Учитель замолчал и задумался.

— Почему же она покончила с собой? — спросил Иконников. — Разве нельзя было все это уладить? Или, может быть, родители ее… чем-нибудь обидели?

Ответа он не получил. Прошли молча шагов двести.

— Вы пойдете на кладбище? — спросил учитель.

— Нет, зачем же! Моя миссия, собственно, закончена.

— Да, да… конечно! Ну, спасибо вам! — вдруг протянул он студенту руку. — Вы сняли с моей души большой камень! Ведь я бы всю жизнь думал, что она мне изменяла.

Он остановился и взял студента за пуговицу.

— Вот что. Вы позволите к вам как-нибудь зайти? Вы скажете мне свой адрес?

— Пожалуйста! Буду очень рад!

Иконников подал ему свою визитную карточку. Учитель прочел ее и спрятал в карман.

— Спасибо! Я Даже, может быт, сегодня зайду! Вы будете вечером дома?

— Буду!

— Вот и зайду! Простите! — спохватился он. — У меня с собой карточки нет. Но все равно: учитель Гиацинтов!

Лицо у него прояснилось. Он пожал крепко руку Иконникову и побежал догонять процессию.

Иконников отправился в нормальную столовую, пообедал и пошел бродить по улицам. Весна постепенно и заметно вступала в свои права. Улицы очистились от снега, бурных потоков нигде уже не было, и навстречу попадались люди в весенних костюмах. Мимо Охотного ряда прогнали целую толпу студентов, окруженную плотным кольцом городовых… Городовые шагали с нахмуренными лицами, с сознанием важности того долга, который они выполняют. А студенты шли, вплетая в шум улицы гул молодых голосов и звонкого, безмятежного смеха. На тротуарах останавливались прохожие, и почти все сочувственно смотрели им вслед. И только один, с мясистым, как у бульдога, лицом, смахивающий на купца, плюнул и крикнул, грозя сучковатой палкой:

— Смеетесь?.. Шарлатаны!.. Сволочь!..

До Иконникова долетела эта ругань, и у него явилось желание подойти и дать этому хулигану по физиономии. Но одумался и пошел дальше. Вернулся он домой к вечеру, просидел с самоваром до десяти часов, поджидая учителя. И решил, наконец, что тот сегодня не придет.
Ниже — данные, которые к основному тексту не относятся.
(* ===== verification/Uthread.v ===== *)
(** uthread.c and uthread.h: user level threads scheduled by SIGALRM, and their
    binary and counting semaphores.  [Module Head] is the HEAD side of the unfinished
    merge; what comes before it is the code outside the conflict markers.

    The library runs in one process.  A library call that hands the CPU to another
    thread does it by sending SIGALRM to itself: the kernel then runs the handler
    [uthread_schedule] on the way out of that system call.  That point is the
    [Switch] of the monad; [uthread_schedule] itself is a state transformer.
    [malloc] and [free] are used through [Malloc]; the answers of [uptime] are an
    arbitrary sequence [clock], one per call. *)
From S2P Require Import Prelude Mem KState Signal.

Definition MAX_UTHREADS : nat := 64.
Abbreviation STACKSIZE := 4096 (only parsing).
Abbreviation UTHREAD_QUANTA := 5 (only parsing).
Definition MAX_BSEM : nat := 128.

Inductive tstate := T_UNUSED | T_SLEEPING | T_RUNNABLE | T_RUNNING.
#[export] Instance tstate_eq : EqDecision tstate.
Proof. solve_decision. Defined.

(** struct counting_semaphore (uthread.h) *)
Record csem := mkCsem { cs_val : Z; cs_s1 : Z; cs_s2 : Z }.

(** struct uthread (uthread.h), with the fields of both sides *)
Record uthread := mkUt {
  ut_tid : Z;  (* thread id *)
  ut_t_stack : Z;  (* pointer to the thread's stack *)
  ut_state : tstate;  (* thread state *)
  ut_tf : trapframe;  (* the trapframe backed up on the user stack *)
  ut_pid : Z;  (* the pid of the process running this thread *)
  ut_numOfJoining : Z;  (* HEAD: number of threads that wait for this one *)
  ut_joiningList : list Z;  (* HEAD: their indexes *)
  ut_joining : Z;  (* d445f14: the tid this thread waits for *)
  ut_wakeup : Z;  (* the time to wake up if sleeping *)
  ut_ind : Z;  (* t_ind / ind: index in u_table *)
}.

(** The memory of a process that uses the library, and what the kernel keeps for it. *)
Record ust (B H : Type) := mkUst {
  u_nexttid : Z;  (* nexttid *)
  u_numOfThreads : Z;  (* numOfThreads *)
  u_current : option nat;  (* current: an index in u_table, or null *)
  u_table : list uthread;  (* u_table *)
  u_currentInd : Z;  (* HEAD: currentInd *)
  u_sems : list (option B);  (* bsemtable / bisemtable: null or a semaphore *)
  u_csems : gmap Z csem;  (* counting semaphores, by address *)
  u_mem : mem;  (* user memory *)
  u_heap : H;  (* malloc's state *)
  u_alarm : Z;  (* ticks to the next SIGALRM, 0 for none *)
  u_pending : bool;  (* SIGALRM pending *)
  u_handler : Z;  (* handler of SIGALRM *)
  u_pid : Z;  (* what getpid returns *)
  u_calls : nat;  (* calls of uptime so far *)
  u_out : list (string * list Z);  (* printf calls, latest first *)
  u_exited : bool;  (* exit was called *)
}.
Arguments mkUst {B H}.
Arguments u_nexttid {B H}.
Arguments u_numOfThreads {B H}.
Arguments u_current {B H}.
Arguments u_table {B H}.
Arguments u_currentInd {B H}.
Arguments u_sems {B H}.
Arguments u_csems {B H}.
Arguments u_mem {B H}.
Arguments u_heap {B H}.
Arguments u_alarm {B H}.
Arguments u_pending {B H}.
Arguments u_handler {B H}.
Arguments u_pid {B H}.
Arguments u_calls {B H}.
Arguments u_out {B H}.
Arguments u_exited {B H}.
(** * useScrollAnimation: the observation/activation state machine

    A shallow embedding of [src/useScrollAnimation.js] (the React hook and the
    two closures it builds: the intersection callback and the effect cleanup),
    together with the part of the browser the hook talks to: element class
    lists, [document.querySelectorAll] and the [IntersectionObserver] object
    with its constructor and its [observe], [unobserve] and [takeRecords]
    methods. *)

From Stdlib Require Import QArith Ascii.
From stdpp Require Import base list strings.

Local Open Scope string_scope.
Local Open Scope nat_scope.

(** ** JavaScript values of the options object *)

(** The fields of [options] are read as they come: a field that is not on the
    object reads as [undefined]; conditions use JavaScript truthiness. *)
Inductive jsval : Type :=
  | JUndefined
  | JNull
  | JBool (b : bool)
  | JNum (q : Q)
  | JStr (s : string)
  | JNums (qs : list Q).

Definition truthy (v : jsval) : bool :=
  match v with
  | JUndefined | JNull => false
  | JBool b => b
  | JNum q => negb (Qeq_bool q 0)
  | JStr s => negb (String.eqb s EmptyString)
  | JNums _ => true
  end.

(** [a || b] *)
Definition js_or (a b : jsval) : jsval := if truthy a then a else b.

(** The [options] object: [{ threshold, triggerOnce, rootMargin }]. *)
Record Options : Type := mkOptions {
  threshold : jsval;
  triggerOnce : jsval;
  rootMargin : jsval
}.

(** ** Exceptions and completions *)

(** The exceptions the host throws at the hook: [new IntersectionObserver]
    where the constructor is not defined ([ReferenceError]) or does not take
    the init dictionary ([RangeError], [SyntaxError], [TypeError]), a selector
    that does not parse ([SyntaxError]), a class token that is empty
    ([SyntaxError]) or holds white space ([InvalidCharacterError]). *)
Inductive JsError : Type :=
  | ReferenceError
  | SyntaxError
  | InvalidCharacterError
  | RangeError
  | TypeError.

(** A completion: a value, or an exception together with the state it was
    thrown in. *)
Inductive completion (S A : Type) : Type :=
  | Ok (a : A)
  | Throw (e : JsError) (s : S).

Arguments Ok {S A} a.
Arguments Throw {S A} e s.

#[global] Instance completion_bind {S : Type} : MBind (completion S) :=
  λ A B k r,
    match r with
    | Ok a => k a
    | Throw e s => Throw e s
    end.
И только хотел идти за перегородку ложиться, — как в дверь раздался довольно сильный стук.

— Войдите! — крикнул Афанасий Петрович.

Дверь отворилась, и на пороге появился Гиацинтов. Он был пьян так, что еле держался на ногах, но все-таки прошел в номер и спросил:

— Можно у вас… посидеть пять минут?

Иконников пододвинул ему кресло.

— Пожалуйста… раздевайтесь!

Учитель долго балансировал, снимая пальто. Наконец, при помощи студента, снял его и даже повесил на вешалку. А потом плюхнулся в кресло и посмотрел мутными глазами на стол.
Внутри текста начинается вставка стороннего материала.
Lemma flushOnDestroy_total (d : Domain) (b : bool) (d' : Domain) :
  consistent d ->
  flushOnDestroy d = Returned b d' ->
  _parts d' = _parts d
  /\ waitingIn carried (pendingChunks d')
     = waitingIn carried (pendingChunks d).
Proof.
  intros (init & key & tail & _ & _ & _ & _ & _ & Hsc & _).
  unfoldM. simpl_fields.
  assert (Hnew : carried (_data Chunk.new) = 0)
    by (apply carried_empty; reflexivity).
  destruct (Packet.empty (Chunk.getPacket (_currentChunk d))) eqn:Hcur;
    cbn [negb].
  - intros [= _ <-]. split; [reflexivity|].
    rewrite !waiting_pending. simpl_fields.
    unfold Chunk.getPacket in Hcur. rewrite (carried_empty _ Hcur). lia.
  - unfold Executor.execute. simpl_fields. rewrite Hsc. simpl_fields.
    intros [= _ <-]. split; [reflexivity|].
    rewrite !waiting_pending. simpl_fields. cbn [ex_tasks].
    rewrite waiting_app. cbn [waitingIn fold_right]. lia.
Qed.

Lemma syncStep_total (d d' : Domain) :
  syncStep d = Returned tt d' ->
  storedIn held (_parts d') = storedIn held (_parts d)
  /\ pendingChunks d' = pendingChunks d.
Proof.
  unfold syncStep. destruct (ex_tasks (_commitExecutor d)) as [|k rest].
  - intros [= <-]. split; reflexivity.
  - intros [= <-]. unfold runSync. simpl_fields.
    split; [now apply stored_update | reflexivity].
Qed.
(** Two collections compose: the forwarding maps chain. *)
Lemma Moved_compose : Moved h0 h2 φ nil2.
Proof.
  pose proof Hroots as Hr'. unfold roots in Hr'.
  injection Hr' as Hos Hact Hhs.
  split.
  - intros a. unfold φ, compose_fwd. split.
    + intros Hr. destruct (proj1 (mv_reach _ _ _ _ HM1 a) Hr) as [n1 Hn1].
      rewrite Hn1. apply compose_total. eapply mv_range; eauto.
    + destruct (φ1 a) as [n1|] eqn:Hn1; [|by intros [? ?]].
      intros _. apply (mv_reach _ _ _ _ HM1). eauto.
  - unfold φ, compose_fwd. intros a a' n Ha Ha'.
    destruct (φ1 a) as [n1|] eqn:Hn1; [|done].
    destruct (φ1 a') as [n1'|] eqn:Hn1'; [|done].
    assert (n1 = n1') as <- by exact (mv_inj _ _ _ _ HM2 _ _ _ Ha Ha').
    exact (mv_inj _ _ _ _ HM1 _ _ _ Hn1 Hn1').
  - intros n c Hc.
    destruct (mv_cells _ _ _ _ HM2 _ _ Hc) as (n1 & o1 & Hn1 & Ho1 & Hb1 & Hcell2).
    rewrite Hto in Ho1.
    destruct (mv_cells _ _ _ _ HM1 _ _ Ho1) as (a & o0 & Ha & Ho0 & Hb0 & Hcell1).
    exists a, o0. split; [unfold φ, compose_fwd; by rewrite Ha|].
    split; [done|]. split; [done|]. by eapply moved_cell_compose.
  - unfold φ, compose_fwd. intros a n Ha.
    destruct (φ1 a) as [n1|]; [|done]. exact (mv_range _ _ _ _ HM2 _ _ Ha).
  - exact (mv_new _ _ _ _ HM2).
  - exact (mv_tiled _ _ _ _ HM2).
  - eapply rel_ptr_compose; [exact (mv_store _ _ _ _ HM1)|].
    rewrite <- Hos. exact (mv_store _ _ _ _ HM2).
  - eapply rel_ptr_compose; [exact (mv_activation _ _ _ _ HM1)|].
    rewrite <- Hact. exact (mv_activation _ _ _ _ HM2).
  - eapply Forall2_rel_ptr_compose; [exact (mv_handles _ _ _ _ HM1)|].
    rewrite <- Hhs. exact (mv_handles _ _ _ _ HM2).
  - exact (mv_nil _ _ _ _ HM2).
  - rewrite (mv_class_top _ _ _ _ HM2), Hctt. exact (mv_class_top _ _ _ _ HM1).
  - destruct (mv_class_table _ _ _ _ HM1) as [Hlen1 Hct1].
    destruct (mv_class_table _ _ _ _ HM2) as [Hlen2 Hct2].
    split; [congruence|]. intros j p Hp.
    destruct (Hct1 _ _ Hp) as (p1 & Hp1 & Hc1). rewrite <- Hct in Hp1.
    destruct (Hct2 _ _ Hp1) as (p2 & Hp2 & Hc2).
    exists p2. split; [done|].
    rewrite Hctt, (mv_class_top _ _ _ _ HM1) in Hc2.
    case_decide; [by eapply class_ptr_compose|congruence].
  - exact (mv_rest _ _ _ _ HM2).
Qed.
(** * aeneas.analyzecontainer: container analysis, shallowly embedded

    The development follows src/aeneas/analyzecontainer.py: the Python
    built-ins the module relies on come first (string slicing, [split],
    [replace], [sorted], the [re] matcher, [dict]), then the collaborators
    that live in other modules of the package, then the methods of
    [AnalyzeContainer] under their own names, then the theorems. *)

From Stdlib Require Import String Ascii List Permutation Sorted Bool Arith Lia.
From stdpp Require Import base option list gmap strings sorting.
Import ListNotations.

Local Open Scope string_scope.
Local Open Scope list_scope.

(** ** Python strings *)

Module Py.

(** [s.startswith(t)] *)
Fixpoint startswith (s t : string) : bool :=
  match t, s with
  | EmptyString, _ => true
  | String b t', String a s' => if Ascii.eqb a b then startswith s' t' else false
  | String _ _, EmptyString => false
  end.

(** [s[n:]]; past the end the slice is empty, as in Python. *)
Fixpoint slice_from (n : nat) (s : string) : string :=
  match n, s with
  | O, _ => s
  | S n', String _ s' => slice_from n' s'
  | S _, EmptyString => EmptyString
  end.

(** [len(s)] *)
Definition len (s : string) : nat := String.length s.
— Само-овар?.. А во… водки… не-ет?..

— Я не пью, — сказал спокойно Иконников. — Да и вам, кажется, сегодня не следовало бы!

Учитель пьяно улыбнулся.

— Мда!..Конечно!.. Я сегодня… как говорится, пьян!.. Пьян! — взвизгнул он плаксиво. — Похоронил ее… голубку Зиночку!..
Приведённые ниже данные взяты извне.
(** The iteration on a line that no test before the table test takes
    and on which the table test holds. *)
Lemma scan_step_table {R : Renderer} (lines : list str) (i : nat)
  (story : list flowable) (raw : str) :
  nth_error lines i = Some raw ->
  taken_before_table (Py.rstrip raw) = false ->
  lookahead_fires lines i (Py.rstrip raw) = true ->
  let collected := prefix_while table_line (skipn i lines) in
  1 <= length collected
  /\ scan_step lines i story
     = (table <- parse_table (map Py.rstrip collected) ;;
        match table with
        | Some t =>
            Ok (i + length collected,
                story ++ [Spacer 1 (2 * mm); t; Spacer 1 (2 * mm)])
        | None => Ok (i + length collected, story)
        end).
Proof.
  intros Hraw Hbefore Hfires collected. subst collected. split.
  - rewrite (lookahead_collects _ _ _ Hraw Hfires). simpl. lia.
  - rewrite (scan_step_from_table_test _ _ _ _ Hraw Hbefore). cbv zeta.
    now rewrite Hfires.
Qed.
Lemma reachable_wf c : reachable c → cache_wf c.
Proof.
  induction 1 as [|c src _ IH];
    [apply zero_EnumCodec_wf | by apply lookupAndCacheString_wf].
Qed.

(** Reading the same content again gives the instance the first call gave. *)
Lemma lookupAndCacheString_again c src :
  (lookupAndCacheString (lookupAndCacheString c src).1 src).2
  = (lookupAndCacheString c src).2.
Proof.
  destruct (cache c !! string_of_bytes src) as [s|] eqn:Hs.
  - rewrite (lookupAndCacheString_hit _ _ _ Hs); simpl.
    by rewrite (lookupAndCacheString_hit (mkEnumCodec (Some (cache c))) src s).
  - rewrite (lookupAndCacheString_miss _ _ Hs); simpl.
    set (c1 := mkEnumCodec _).
    destruct (cache c1 !! string_of_bytes src) as [s|] eqn:Hs1.
    + rewrite (lookupAndCacheString_hit _ _ _ Hs1); simpl.
      revert Hs1. unfold c1, cache at 1; simpl.
      rewrite lookup_insert. case_decide; [congruence|]. rewrite Hs. congruence.
    + by rewrite (lookupAndCacheString_miss _ _ Hs1).
Qed.

(** Starting from the zero codec the cache never holds more than the entry
    for the empty string, and every call answers with the zero string. *)
Lemma reachable_cache c :
  reachable c → cache c = ∅ ∨ cache c = {["" := zero_string]}.
Proof.
  induction 1 as [|c src _ IH]; [by left|].
  destruct (cache c !! string_of_bytes src) as [s|] eqn:Hs.
  - rewrite (lookupAndCacheString_hit _ _ _ Hs). by unfold cache at 1 3.
  - rewrite (lookupAndCacheString_miss _ _ Hs). right.
    unfold cache at 1; simpl. destruct IH as [-> | ->]; [done|].
    by rewrite insert_singleton_eq.
Qed.
(** * camera-aligner: the linear-algebra kernel and the calibration pipeline

    A shallow embedding of [linear-algebra.js] (classes [Matrix] and
    [Vector]) and of the calibration functions of the main script
    ([getVanishingPoints], [getFocalLength], [getWorldTransform],
    [getLocation], [getEulerRotation], [calculate]), together with its
    picking functions, its conversions between UV coordinates and canvas
    pixels, the projection of a point, the matrix written out for
    Blender and the sensor form.

    JavaScript numbers are IEEE-754 binary64 values.  The code is embedded
    once, over an interface [JSNum] of the arithmetic it uses, and run at
    two instances:
    - [Float64]: Rocq's primitive binary64 floats, bit for bit the numbers
      the script computes with (no trigonometry is available there);
    - [Exact]: the reals extended with NaN and the two infinities, that is
      JavaScript arithmetic with rounding, overflow and the sign of zero
      idealised away; the trigonometric functions are those of the
      standard library of reals. *)

From Stdlib Require Import Floats.
From Stdlib Require Import List Arith ZArith Bool Lia.
From Stdlib Require Import Reals Lra.
From Stdlib Require RNsatz.
Import ListNotations.
(** X18: against the store, a login is answered 200 only if a stored row
    has the email of the request and [bcrypt.compare] accepts the supplied
    password against the [password_hash] of that row; no failure of the store
    or of [bcrypt] opens another way in. *)
Theorem login_200_needs_stored_hash :
  forall (X : externals) (f : file) (w : world) (req : request) (res : response),
    result (serve X (app_of f) (PostLogin, req) w) = Ok res ->
    status res = 200%Z ->
    exists email u,
      prepareValue X (prop "email" (req_body req)) = Some email
      /\ In u (users w)
      /\ user_email u = email
      /\ bcrypt_compare X (prop "password" (req_body req))
           (JStr (user_password_hash u)) = Ok true.
Proof.
  intros X f w req res.
  unfold serve; cbn [fst snd].
  assert (Hlogin : app_of f PostLogin = Server.login) by (destruct f; reflexivity).
  rewrite Hlogin. unfold Server.login; cbn zeta.
  split_guard; cbn; try (intros H; injection H as <-; discriminate).
  unfold pool_query.
  destruct (fault X (queries_issued w)); cbn;
    [intros H; injection H as <-; discriminate |].
  unfold execute; cbn. unfold select_user; cbn.
  destruct (prepareValue X (prop "email" (req_body req))) as [email |]; cbn;
    [| intros H; injection H as <-; discriminate].
  destruct (filter (fun u => String.eqb (user_email u) email) (users w))
    as [| u us] eqn:Hrows; cbn;
    [intros H; injection H as <-; discriminate |].
  destruct (bcrypt_compare X (prop "password" (req_body req))
              (JStr (user_password_hash u))) as [[|] | e] eqn:Hc; cbn;
    intros H; injection H as <-; try discriminate.
  intros _. exists email, u.
  assert (Hin : In u (filter (fun u => String.eqb (user_email u) email) (users w)))
    by (rewrite Hrows; left; reflexivity).
  apply filter_In in Hin. destruct Hin as (Hin & He).
  apply String.eqb_eq in He. auto.
Qed.

Lemma login_200_needs_stored_hash_witness :
  exists email u,
    prepareValue Toy.sound (JStr "a@x.com") = Some email
    /\ In u (users Toy.registered)
    /\ user_email u = email
    /\ bcrypt_compare Toy.sound (JStr "secret") (JStr (user_password_hash u)) = Ok true.
Proof.
  exact (@login_200_needs_stored_hash Toy.sound ServerJs Toy.registered
           (Toy.credentials "a@x.com" "secret")
           (json 200 (JObj [("message", JStr "Login successful!")]))
           eq_refl eq_refl).
Defined.

(** ** The connection test at start-up *)

Lemma member_read (v : jsval) (k : string) :
  member v k = match read v k with
               | Ok x => Ret x
               | Err e => Throw e
               end.
Proof. destruct v; reflexivity. Qed.

Lemma read_truthy (v : jsval) (k : string) :
  truthy v = true -> exists x, read v k = Ok x.
Proof.
  destruct v; cbn; try discriminate; intros _; eexists; reflexivity.
Qed.

Ltac unfold_test f :=
  destruct f; cbn [connection_test];
  unfold server_connection_test, part000_connection_test;
  cbn [run_startup fst snd].

Ltac read_stack H :=
  let x := fresh "stack" in
  let Hx := fresh "Hstack" in
  destruct (@read_truthy _ "stack" H) as [x Hx]; rewrite Hx; cbn.

(** X15: when the pool hands a client to the connection test, the client is
    released exactly once, as soon as the test query calls back and before
    anything is logged or read from the result, whether the query failed or
    not; when the pool hands no client, nothing is released and no query is
    sent. *)
Theorem test_client_released_once :
  forall (P : pool_answers) (f : file),
    let t := fst (run_startup P (connection_test f)) in
    if truthy (connect_err P)
    then filter is_release t = []
         /\ forall text err rows, ~ In (SQueried text err rows) t
    else exists rest,
           t = [SConnected (connect_err P);
                SQueried "SELECT NOW()" (query_err P "SELECT NOW()")
                  (query_rows P "SELECT NOW()");
                SReleased] ++ rest
           /\ filter is_release rest = []
           /\ forall text err rows, ~ In (SQueried text err rows) rest.
Proof.
  intros P f; cbn zeta. unfold_test f;
    destruct (truthy (connect_err P)) eqn:Hc.
  all: try (read_stack Hc; split; [reflexivity | intros text err rows H; events H]).
  all: cbn; eexists; (split; [reflexivity |]);
    destruct (truthy (query_err P "SELECT NOW()")) eqn:Hq;
    [ read_stack Hq
    | destruct (query_rows P "SELECT NOW()") as [| row rows']; cbn ];
    (split; [reflexivity | intros text err rows H; events H]).
Qed.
Иконников молчал, а Гиацинтов продолжал, раскачиваясь в кресле:

— Закоо…пали в сырую землю!.. Навсегда!.. Чистую голубку… мученицу!..

Оп наклонился к Иконникову, обдавая его запахом водки:

— А ведь я тогда… утаил!.. Помните: про родителей?.. Ведь отец-то… этот… полный, с лысиной… Бил ее!.. Ей-Богу!.. Всегда бил!.. Еще до этого случая…

— Да неужели? — ужаснулся Иконников.

— Говорю: ей-Богу, значит, верно!.. А в тот вечер… при мне избил! На моих глазах!..

— И вы… не заступились?

Учитель бессмысленно на него посмотрел…

— Почему же вы не заступились? — переспросил негодующий Иконников. — Ведь при вас же били женщину?..

— Не заступился, потому что… я… я… скот!..

Он вдруг начал бить себя кулаком в грудь.

— Мерзавец я!.. Подлец, хотя и… интеллигент!.. Сукин сын!.. Я тебе больше скажу, — вдруг перешел он на «ты». — Я радовался, когда он ее бил!.. Понимаешь: радовался, как последняя дрянь!.. Думал, что изменяет мне… Так на же, мол, тебе: тебя бьют, а я… я… ин… ин-теллигент, радуюсь!..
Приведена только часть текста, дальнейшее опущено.